#### [Your instructions]
Once the line with "search_event s (event (CreateOrUpdate KServiceAccount" is found in the data, output it and each following line exactly, up to and including the line with "se_role_binding f a", and nothing before or after.

#### [Input]
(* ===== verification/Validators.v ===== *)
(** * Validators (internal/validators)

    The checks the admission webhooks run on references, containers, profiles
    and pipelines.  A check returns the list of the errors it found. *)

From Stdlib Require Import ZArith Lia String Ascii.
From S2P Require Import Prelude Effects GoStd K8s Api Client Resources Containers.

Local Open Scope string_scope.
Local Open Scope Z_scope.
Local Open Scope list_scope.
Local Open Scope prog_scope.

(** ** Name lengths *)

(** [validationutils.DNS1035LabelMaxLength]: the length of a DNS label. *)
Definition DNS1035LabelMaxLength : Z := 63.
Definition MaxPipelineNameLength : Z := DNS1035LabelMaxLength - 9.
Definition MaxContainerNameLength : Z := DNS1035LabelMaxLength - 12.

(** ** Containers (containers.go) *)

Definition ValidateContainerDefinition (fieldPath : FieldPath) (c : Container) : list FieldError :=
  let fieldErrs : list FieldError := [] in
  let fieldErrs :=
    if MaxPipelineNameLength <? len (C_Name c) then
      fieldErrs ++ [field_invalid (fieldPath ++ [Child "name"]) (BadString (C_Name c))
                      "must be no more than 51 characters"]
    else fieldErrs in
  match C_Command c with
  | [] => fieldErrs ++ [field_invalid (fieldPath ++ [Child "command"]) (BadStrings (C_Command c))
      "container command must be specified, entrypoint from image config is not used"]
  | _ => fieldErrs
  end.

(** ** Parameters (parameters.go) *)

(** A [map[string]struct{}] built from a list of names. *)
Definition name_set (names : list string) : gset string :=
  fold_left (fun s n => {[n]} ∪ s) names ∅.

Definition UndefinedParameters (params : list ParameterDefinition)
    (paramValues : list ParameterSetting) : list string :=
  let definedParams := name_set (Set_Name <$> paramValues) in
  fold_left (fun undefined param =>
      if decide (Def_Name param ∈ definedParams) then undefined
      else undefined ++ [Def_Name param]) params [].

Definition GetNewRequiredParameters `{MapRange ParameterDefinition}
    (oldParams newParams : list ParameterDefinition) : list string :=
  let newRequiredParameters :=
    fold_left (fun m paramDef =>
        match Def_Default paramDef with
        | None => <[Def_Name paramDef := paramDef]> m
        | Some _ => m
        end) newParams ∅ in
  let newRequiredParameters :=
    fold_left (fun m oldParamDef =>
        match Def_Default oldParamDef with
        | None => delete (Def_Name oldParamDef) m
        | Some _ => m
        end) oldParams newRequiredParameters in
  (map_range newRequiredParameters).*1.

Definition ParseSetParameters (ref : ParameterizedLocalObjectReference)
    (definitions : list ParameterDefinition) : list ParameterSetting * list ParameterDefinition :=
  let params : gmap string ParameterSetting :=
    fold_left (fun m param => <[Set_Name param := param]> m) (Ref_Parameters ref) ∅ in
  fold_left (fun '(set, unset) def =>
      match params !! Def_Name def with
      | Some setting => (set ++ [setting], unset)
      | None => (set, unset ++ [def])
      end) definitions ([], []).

* * *

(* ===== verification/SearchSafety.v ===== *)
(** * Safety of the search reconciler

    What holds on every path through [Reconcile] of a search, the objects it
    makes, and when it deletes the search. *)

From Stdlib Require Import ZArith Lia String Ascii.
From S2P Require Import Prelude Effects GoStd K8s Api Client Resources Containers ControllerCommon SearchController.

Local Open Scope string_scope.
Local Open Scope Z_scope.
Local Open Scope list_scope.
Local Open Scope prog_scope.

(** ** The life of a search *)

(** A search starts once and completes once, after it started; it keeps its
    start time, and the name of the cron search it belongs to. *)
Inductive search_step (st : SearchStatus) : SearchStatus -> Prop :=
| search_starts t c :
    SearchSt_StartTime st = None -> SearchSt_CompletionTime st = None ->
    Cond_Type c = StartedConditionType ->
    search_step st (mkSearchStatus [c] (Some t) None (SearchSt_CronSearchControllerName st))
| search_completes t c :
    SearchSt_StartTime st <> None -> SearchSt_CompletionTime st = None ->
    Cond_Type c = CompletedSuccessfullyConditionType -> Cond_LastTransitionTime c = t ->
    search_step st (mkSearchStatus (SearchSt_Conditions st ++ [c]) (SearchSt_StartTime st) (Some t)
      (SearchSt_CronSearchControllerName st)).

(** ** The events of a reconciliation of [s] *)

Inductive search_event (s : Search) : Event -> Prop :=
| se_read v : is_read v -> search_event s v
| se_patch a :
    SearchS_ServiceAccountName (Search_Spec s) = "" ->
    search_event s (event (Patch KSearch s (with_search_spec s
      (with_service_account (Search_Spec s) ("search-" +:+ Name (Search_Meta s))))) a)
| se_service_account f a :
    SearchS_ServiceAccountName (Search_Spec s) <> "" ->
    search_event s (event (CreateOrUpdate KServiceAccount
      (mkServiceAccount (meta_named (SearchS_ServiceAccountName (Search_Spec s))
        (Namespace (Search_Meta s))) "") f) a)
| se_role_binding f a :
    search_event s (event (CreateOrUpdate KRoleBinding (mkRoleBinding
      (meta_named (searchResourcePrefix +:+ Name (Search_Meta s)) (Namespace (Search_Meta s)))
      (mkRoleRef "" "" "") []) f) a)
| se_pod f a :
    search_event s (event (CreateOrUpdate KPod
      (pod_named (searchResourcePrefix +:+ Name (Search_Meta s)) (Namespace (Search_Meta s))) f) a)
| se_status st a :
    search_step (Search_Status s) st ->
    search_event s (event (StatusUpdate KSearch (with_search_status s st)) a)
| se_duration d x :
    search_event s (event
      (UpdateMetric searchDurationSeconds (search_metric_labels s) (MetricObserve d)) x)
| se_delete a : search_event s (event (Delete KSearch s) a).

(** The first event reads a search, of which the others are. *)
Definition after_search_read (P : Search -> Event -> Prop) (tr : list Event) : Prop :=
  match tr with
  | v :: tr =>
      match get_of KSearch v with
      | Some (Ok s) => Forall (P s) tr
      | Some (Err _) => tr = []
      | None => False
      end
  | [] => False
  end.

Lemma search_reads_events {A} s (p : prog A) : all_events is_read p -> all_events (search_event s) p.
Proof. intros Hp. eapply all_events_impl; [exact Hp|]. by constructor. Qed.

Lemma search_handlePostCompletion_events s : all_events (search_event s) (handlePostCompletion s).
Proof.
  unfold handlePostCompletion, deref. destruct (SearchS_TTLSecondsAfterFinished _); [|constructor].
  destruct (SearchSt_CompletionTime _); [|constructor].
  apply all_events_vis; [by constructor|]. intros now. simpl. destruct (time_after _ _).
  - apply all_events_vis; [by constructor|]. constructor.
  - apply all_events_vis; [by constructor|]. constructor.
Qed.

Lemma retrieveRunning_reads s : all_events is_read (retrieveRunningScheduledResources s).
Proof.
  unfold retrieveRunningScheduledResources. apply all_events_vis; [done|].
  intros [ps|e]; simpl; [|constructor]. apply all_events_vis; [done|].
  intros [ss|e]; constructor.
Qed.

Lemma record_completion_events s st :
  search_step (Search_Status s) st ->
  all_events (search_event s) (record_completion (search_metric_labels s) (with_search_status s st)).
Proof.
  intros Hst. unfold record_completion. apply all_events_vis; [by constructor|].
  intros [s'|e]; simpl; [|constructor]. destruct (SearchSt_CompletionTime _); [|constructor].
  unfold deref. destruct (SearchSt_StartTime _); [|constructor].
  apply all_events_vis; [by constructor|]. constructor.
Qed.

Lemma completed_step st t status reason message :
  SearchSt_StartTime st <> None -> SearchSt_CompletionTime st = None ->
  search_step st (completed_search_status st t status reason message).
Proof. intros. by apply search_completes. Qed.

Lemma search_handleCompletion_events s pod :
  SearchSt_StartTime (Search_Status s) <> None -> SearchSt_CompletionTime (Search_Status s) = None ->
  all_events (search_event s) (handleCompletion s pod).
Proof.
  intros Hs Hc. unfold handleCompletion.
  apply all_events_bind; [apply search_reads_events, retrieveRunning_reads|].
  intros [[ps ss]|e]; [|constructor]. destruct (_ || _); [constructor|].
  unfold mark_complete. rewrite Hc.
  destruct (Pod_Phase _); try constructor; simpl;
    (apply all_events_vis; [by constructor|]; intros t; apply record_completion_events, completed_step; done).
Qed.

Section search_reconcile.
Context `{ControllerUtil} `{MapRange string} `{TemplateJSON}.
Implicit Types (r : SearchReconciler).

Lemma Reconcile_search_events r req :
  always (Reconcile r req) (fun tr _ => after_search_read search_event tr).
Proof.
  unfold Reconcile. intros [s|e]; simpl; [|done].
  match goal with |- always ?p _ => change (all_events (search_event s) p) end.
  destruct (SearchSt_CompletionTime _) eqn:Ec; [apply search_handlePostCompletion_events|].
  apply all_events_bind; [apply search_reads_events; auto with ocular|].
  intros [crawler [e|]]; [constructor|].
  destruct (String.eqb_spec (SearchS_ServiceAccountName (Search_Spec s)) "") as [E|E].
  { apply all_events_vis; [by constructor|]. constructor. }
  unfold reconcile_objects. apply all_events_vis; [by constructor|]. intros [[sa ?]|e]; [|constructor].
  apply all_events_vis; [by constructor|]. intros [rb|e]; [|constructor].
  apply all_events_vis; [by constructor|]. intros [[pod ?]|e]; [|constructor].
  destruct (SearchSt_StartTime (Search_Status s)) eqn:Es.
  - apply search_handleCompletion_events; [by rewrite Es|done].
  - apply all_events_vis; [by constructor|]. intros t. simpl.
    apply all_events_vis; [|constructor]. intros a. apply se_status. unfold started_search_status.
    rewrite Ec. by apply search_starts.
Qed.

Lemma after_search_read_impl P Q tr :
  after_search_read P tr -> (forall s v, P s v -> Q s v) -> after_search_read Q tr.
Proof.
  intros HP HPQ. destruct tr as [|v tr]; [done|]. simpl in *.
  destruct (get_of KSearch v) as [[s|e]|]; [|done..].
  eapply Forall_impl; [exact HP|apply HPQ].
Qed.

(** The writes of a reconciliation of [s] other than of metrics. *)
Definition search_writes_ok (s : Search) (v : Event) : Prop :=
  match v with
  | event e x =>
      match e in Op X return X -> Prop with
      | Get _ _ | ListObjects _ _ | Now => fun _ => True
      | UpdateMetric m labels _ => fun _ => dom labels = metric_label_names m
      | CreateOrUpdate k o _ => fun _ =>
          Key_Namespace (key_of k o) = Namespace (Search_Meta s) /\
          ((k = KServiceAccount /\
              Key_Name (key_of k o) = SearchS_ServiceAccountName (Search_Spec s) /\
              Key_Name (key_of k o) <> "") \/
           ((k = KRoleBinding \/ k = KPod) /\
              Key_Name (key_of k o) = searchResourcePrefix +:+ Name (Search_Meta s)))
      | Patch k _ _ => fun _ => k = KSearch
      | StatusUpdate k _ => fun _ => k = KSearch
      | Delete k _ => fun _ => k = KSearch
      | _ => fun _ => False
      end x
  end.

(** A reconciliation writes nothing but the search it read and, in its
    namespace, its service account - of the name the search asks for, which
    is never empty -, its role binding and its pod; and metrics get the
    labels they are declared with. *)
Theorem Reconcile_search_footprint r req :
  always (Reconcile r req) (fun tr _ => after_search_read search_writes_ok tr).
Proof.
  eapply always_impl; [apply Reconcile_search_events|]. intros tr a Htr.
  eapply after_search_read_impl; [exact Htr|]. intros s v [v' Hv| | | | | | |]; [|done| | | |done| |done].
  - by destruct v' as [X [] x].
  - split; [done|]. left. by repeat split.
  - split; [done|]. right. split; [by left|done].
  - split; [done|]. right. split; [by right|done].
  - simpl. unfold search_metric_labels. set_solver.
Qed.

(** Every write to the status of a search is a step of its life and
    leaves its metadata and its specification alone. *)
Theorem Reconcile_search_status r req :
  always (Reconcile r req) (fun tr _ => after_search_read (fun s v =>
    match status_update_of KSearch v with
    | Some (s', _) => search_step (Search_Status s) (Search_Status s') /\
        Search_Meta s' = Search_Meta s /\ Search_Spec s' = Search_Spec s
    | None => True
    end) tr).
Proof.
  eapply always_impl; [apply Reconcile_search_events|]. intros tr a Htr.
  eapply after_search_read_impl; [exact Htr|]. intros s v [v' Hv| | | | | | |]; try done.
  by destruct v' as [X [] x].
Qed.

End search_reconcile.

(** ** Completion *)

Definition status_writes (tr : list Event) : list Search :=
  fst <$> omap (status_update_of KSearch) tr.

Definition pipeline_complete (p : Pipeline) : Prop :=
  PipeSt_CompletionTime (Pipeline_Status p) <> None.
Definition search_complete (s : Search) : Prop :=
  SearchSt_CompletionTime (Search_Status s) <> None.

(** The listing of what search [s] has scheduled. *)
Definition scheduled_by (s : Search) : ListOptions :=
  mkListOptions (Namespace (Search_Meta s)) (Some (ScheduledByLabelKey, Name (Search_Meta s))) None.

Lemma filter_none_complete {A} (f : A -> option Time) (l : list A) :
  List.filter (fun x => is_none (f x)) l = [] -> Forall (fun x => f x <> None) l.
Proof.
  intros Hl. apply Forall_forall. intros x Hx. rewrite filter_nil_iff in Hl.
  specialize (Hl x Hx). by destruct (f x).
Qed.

#### [Solution]
    search_event s (event (CreateOrUpdate KServiceAccount
      (mkServiceAccount (meta_named (SearchS_ServiceAccountName (Search_Spec s))
        (Namespace (Search_Meta s))) "") f) a)
| se_role_binding f a :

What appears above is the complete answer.